Last April, I leaped at a chance to try the Halo myself. I’ve been following the recent emergence of brain stimulation technologies, watching with fascination as people electrify their heads in medical and recreational pursuits. At the high end, the trend includes surgically implanted deep-brain stimulators for such applications as helping Parkinson’s disease patients move normally. At the low end, an assortment of noninvasive systems that send current through the scalp is easy and cheap enough for DIYers to try at home. We can all be brain hackers now.

Ready to give it a try?

If you want to build your own rig, all you need is a 9-volt battery, some simple circuitry, and a couple of sponge electrodes to strap to your scalp. Over the past few years, enthusiastic self-experimenters have taken to Reddit and message boards to trade tips on the most basic technique for brain stimulation, called transcranial direct-current stimulation (tDCS). People also post poignant questions on the forums, asking for advice on using homemade tDCS systems to treat disorders such as depression, anxiety, and chronic pain.

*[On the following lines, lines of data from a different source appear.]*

(* ===== verification/Exec.v ===== *)
(** * exec and the process system calls (kernel/exec.c, kernel/sysproc.c) *)

From S2P Require Import Prelude Params Machine Spinlock Sched CString Kalloc Vm Pipe Bio Log Fs File Proc Args Console.

(** ** elf.h *)
Definition ELF_MAGIC : Z := 0x464C457F.
Definition ELF_PROG_LOAD : Z := 1.
Definition ELF_PROG_FLAG_EXEC : Z := 1.
Definition ELF_PROG_FLAG_WRITE : Z := 2.
Definition ELF_PROG_FLAG_READ : Z := 4.
Definition ELFHDR_SIZE : Z := 64.
Definition PROGHDR_SIZE : Z := 56.

(** The fields exec uses of struct elfhdr and struct proghdr. *)
Record elfhdr : Type := mkElf { elf_magic : Z; elf_entry : Z; elf_phoff : Z; elf_phnum : Z }.
Definition elf_of_bytes (d : list Z) : elfhdr :=
  mkElf (get_le 4 0 d) (get_le 8 24 d) (get_le 8 32 d) (get_le 2 56 d).
Record proghdr : Type := mkPh { ph_type : Z; ph_flags : Z; ph_off : Z; ph_vaddr : Z; ph_filesz : Z; ph_memsz : Z }.
Definition ph_of_bytes (d : list Z) : proghdr :=
  mkPh (get_le 4 0 d) (get_le 4 4 d) (get_le 8 8 d) (get_le 8 16 d) (get_le 8 32 d) (get_le 8 40 d).

Definition flags2perm (flags : Z) : Z :=
  Z.lor (Z.lor (if Z.land flags ELF_PROG_FLAG_EXEC =? 0 then 0 else PTE_X)
               (if Z.land flags ELF_PROG_FLAG_WRITE =? 0 then 0 else PTE_W))
        (if Z.land flags ELF_PROG_FLAG_READ =? 0 then 0 else PTE_R).

Section Exec.
Context `{Linker}.

(** ** exec.c *)

(** The loop that reads a segment, from offset [va] on; false for goto bad. *)
Fixpoint load_loop (fuel : nat) (ip : nat) (pagetable : Z) (ph : proghdr) (va : Z) : K bool :=
  if ph_filesz ph <=? va then ret true
  else match fuel with
  | O => fault "exec: fuel"
  | S fuel' =>
      let n := u32 (if ph_filesz ph - va <? PGSIZE then ph_filesz ph - va else PGSIZE) in
      let! pa := walkaddr pagetable (u64 (ph_vaddr ph + va)) in
      if pa =? 0 then ret false
      else
        let! r := readi ip (ToMem pa) (u32 (ph_off ph + va)) n in
        if negb (u32 (fst r) =? n) then ret false
        else load_loop fuel' ip pagetable ph (u64 (va + PGSIZE))
  end.

Definition segment_ok (ph : proghdr) : bool :=
  negb ((ph_memsz ph <? ph_filesz ph) || (u64 (ph_vaddr ph + ph_memsz ph) <? ph_vaddr ph) ||
        negb (ph_vaddr ph mod PGSIZE =? 0)).

(** The loop over the program headers: the size reached, and false for goto bad. *)
Fixpoint exec_segments (n : nat) (ip : nat) (pagetable off sz : Z) : K (Z * bool) :=
  match n with
  | O => ret (sz, true)
  | S n' =>
      let! r := readi ip ToLocal (u32 off) PROGHDR_SIZE in
      if negb (fst r =? PROGHDR_SIZE) then ret (sz, false)
      else
        let ph := ph_of_bytes (snd r) in
        if negb (ph_type ph =? ELF_PROG_LOAD) then exec_segments n' ip pagetable (off + PROGHDR_SIZE) sz
        else if negb (segment_ok ph) then ret (sz, false)
        else
          let! sz := uvmalloc pagetable sz (u64 (ph_vaddr ph + ph_memsz ph)) (flags2perm (ph_flags ph)) in
          if sz =? 0 then ret (sz, false)
          else
            let! ok := load_loop (Z.to_nat (ph_filesz ph / PGSIZE + 1)) ip pagetable ph 0 in
            if negb ok then ret (sz, false)
            else exec_segments n' ip pagetable (off + PROGHDR_SIZE) sz
  end.

(** bad_nolog *)
Definition exec_drop (pagetable sz : Z) : K Z :=
  do! when (negb (pagetable =? 0))
        (do! uvmunmap pagetable TRAPFRAME 1 false;
         do! uvmunmap pagetable TRAMPOLINE 1 false;
         uvmfree pagetable sz);
  ret (-1).

(** bad *)
Definition exec_bad (ip : nat) (pagetable sz : Z) : K Z :=
  do! iunlockput ip;
  do! end_op;
  exec_drop pagetable sz.

(** A string in a kernel page. *)
Definition kstr (a : Z) : K (list Z) := gets (fun s => cstr (ld_bytes (k_mem s) a PGBYTES)).

(** The loop that pushes the argument strings; [None] for goto bad_nolog, otherwise
    the stack pointer and the addresses pushed. *)
Fixpoint push_args (argv : list Z) (pagetable stackbase sp : Z) (ustack : list Z) : K (option (Z * list Z)) :=
  match argv with
  | [] => ret (Some (sp, ustack))
  | a :: argv' =>
      if (MAXARG <=? length ustack)%nat then ret None
      else
        let! str := kstr a in
        let sp := u64 (sp - (Z.of_nat (length str) + 1)) in
        let sp := sp - sp mod 16 in
        if sp <? stackbase then ret None
        else
          let! r := copyout pagetable sp (str ++ [0]) in
          if r <? 0 then ret None
          else push_args argv' pagetable stackbase sp (ustack ++ [sp])
  end.

(** The last element of the path. *)
Fixpoint basename (path last : list Z) : list Z :=
  match path with
  | [] => last
  | c :: path' => if c =? 0 then last
                  else if c =? SLASH then basename path' path' else basename path' last
  end.

(** The new image replaces the old one. *)
Definition exec_commit (p : nat) (path : list Z) (pagetable sz sp : Z) (entry : Z) : K unit :=
  do! upd_proc p (set_name (basename path path));
  let! pr := get_proc p in
  do! when (negb (p_pagetable pr =? 0))
        (do! uvmunmap (p_pagetable pr) TRAPFRAME 1 false;
         do! uvmunmap (p_pagetable pr) TRAMPOLINE 1 false;
         uvmfree (p_pagetable pr) (p_sz pr));
  do! upd_proc p (set_p_pagetable (fun _ => pagetable));
  do! upd_proc p (set_p_sz (fun _ => sz));
  do! tf_set (p_trapframe pr) TF_epc entry;
  do! tf_set (p_trapframe pr) TF_sp sp;
  tf_set (p_trapframe pr) TF_a1 sp.

(** The stack and the arguments, after the segments are loaded. *)
Definition exec_stack (p : nat) (path : list Z) (argv : list Z) (pagetable sz : Z) (entry : Z) : K Z :=
  let sz := PGROUNDUP sz in
  let! sz := uvmalloc pagetable sz (u64 (sz + 2 * PGSIZE)) (Z.lor PTE_R PTE_W) in
  if sz =? 0 then exec_drop pagetable sz
  else
    do! uvmunmap pagetable (u64 (sz - 2 * PGSIZE)) 1 true;
    let sp := sz in
    let stackbase := u64 (sp - PGSIZE) in
    let! r := push_args argv pagetable stackbase sp [] in
    match r with
    | None => exec_drop pagetable sz
    | Some (sp, ustack) =>
        let argc := Z.of_nat (length ustack) in
        let sp := u64 (sp - (argc + 1) * 8) in
        let sp := sp - sp mod 16 in
        if sp <? stackbase then exec_drop pagetable sz
        else
          let! r := copyout pagetable sp (mjoin (le_bytes 8 <$> (ustack ++ [0]))) in
          if r <? 0 then exec_drop pagetable sz
          else
            do! exec_commit p path pagetable sz sp entry;
            ret argc
    end.

(** [argv]: the nonnull pointers of the array, which a null pointer ends. *)
Definition exec (path : list Z) (argv : list Z) : K Z :=
  let! me := myproc in
  do! begin_op;
  let! oip := namei path in
  match oip with
  | None => do! end_op; ret (-1)
  | Some ip =>
      do! ilock (Some ip);
      let! r := readi ip ToLocal 0 ELFHDR_SIZE in
      let elf := elf_of_bytes (snd r) in
      if negb (fst r =? ELFHDR_SIZE) || negb (elf_magic elf =? ELF_MAGIC) then exec_bad ip 0 0
      else
        let! pagetable := uvmcreate in
        if pagetable =? 0 then exec_bad ip 0 0
        else
          do! uvmmap pagetable TRAMPOLINE trampoline PGSIZE PTE_RX;
          let! p := proc_ptr me in
          let! pr := get_proc p in
          do! uvmmap pagetable TRAPFRAME (p_trapframe pr) PGSIZE PTE_RWU;
          let! r := exec_segments (Z.to_nat (elf_phnum elf)) ip pagetable (i32 (elf_phoff elf)) 0 in
          let '(sz, ok) := r in
          if negb ok then exec_bad ip pagetable sz
          else
            do! iunlockput ip;
            do! end_op;
            exec_stack p path argv pagetable sz (elf_entry elf)
  end.

(** ** sysproc.c *)
Definition sys_getpid : K Z := let! p := mine in ret (p_pid p).

Definition sys_sbrk : K Z :=
  let! n := argint 0 in
  match n with
  | None => ret (-1)
  | Some _ => let! p := mine in ret (p_sz p)
  end.

(** [mtime]: what a load from the timer register yields, nothing when it faults. *)
Definition sys_uptime (mtime : option Z) : K Z :=
  match mtime with
  | Some t => ret t
  | None => fault "load from CLINT_MTIME"
  end.

Definition sys_exit : K Z :=
  let! status := argint 0 in
  match status with
  | None => ret (-1)
  | Some status => do! exit status; fault "exit returned"
  end.

Definition sys_fork : K Z := fork.

Definition sys_wait : K Z :=
  let! addr := argaddr 0 in
  match addr with None => ret (-1) | Some addr => wait addr end.

Definition sys_kill : K Z :=
  let! pid := argint 0 in
  match pid with None => ret (-1) | Some pid => kill pid end.

(** The loop of sys_exec from argument [i]: the result, and the pages allocated. *)
Fixpoint exec_args (n : nat) (path : list Z) (uargv : Z) (i : Z) (argv : list Z) : K (Z * list Z) :=
  match n with
  | O => ret (-1, argv)
  | S n' =>
      let! a := fetchaddr (u64 (uargv + 8 * i)) in
      match a with
      | None => ret (-1, argv)
      | Some uarg =>
          if uarg =? 0 then
            let! r := exec path argv in
            ret (r, argv)
          else
            let! pg := kalloc in
            if pg =? 0 then ret (-1, argv)
            else
              let! r := fetchstr uarg PGSIZE in
              do! modify (set_k_mem (fun m => st_bytes m pg (snd r)));
              if fst r <? 0 then ret (-1, argv ++ [pg])
              else exec_args n' path uargv (i + 1) (argv ++ [pg])
      end
  end.

Definition sys_exec : K Z :=
  let! path := argpath 0 in
  match path with
  | None => ret (-1)
  | Some path =>
      let! uargv := argaddr 1 in
      match uargv with
      | None => ret (-1)
      | Some uargv =>
          let! r := exec_args MAXARG path uargv 0 [] in
          do! each (snd r) kfree;
          ret (fst r)
      end
  end.
End Exec.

Now entrepreneurs are bringing out commercial devices, hoping to launch an entirely new category of wearables. These startups don’t make overt medical claims, so they’ve avoided government regulators’ scrutiny thus far. (If you’re merely curious about research studies that use tDCS to treat depression, well, they’re happy to provide information, including detailed charts of electrode placements.) But the dozen or so companies in this nascent market are bolder in declaring how their products make healthy people even better. If you believe the websites, these devices improve memory, focus, creativity, and learning. Do you want to be more socially adept? Better at math? Free of your cigarette addiction? You get the idea.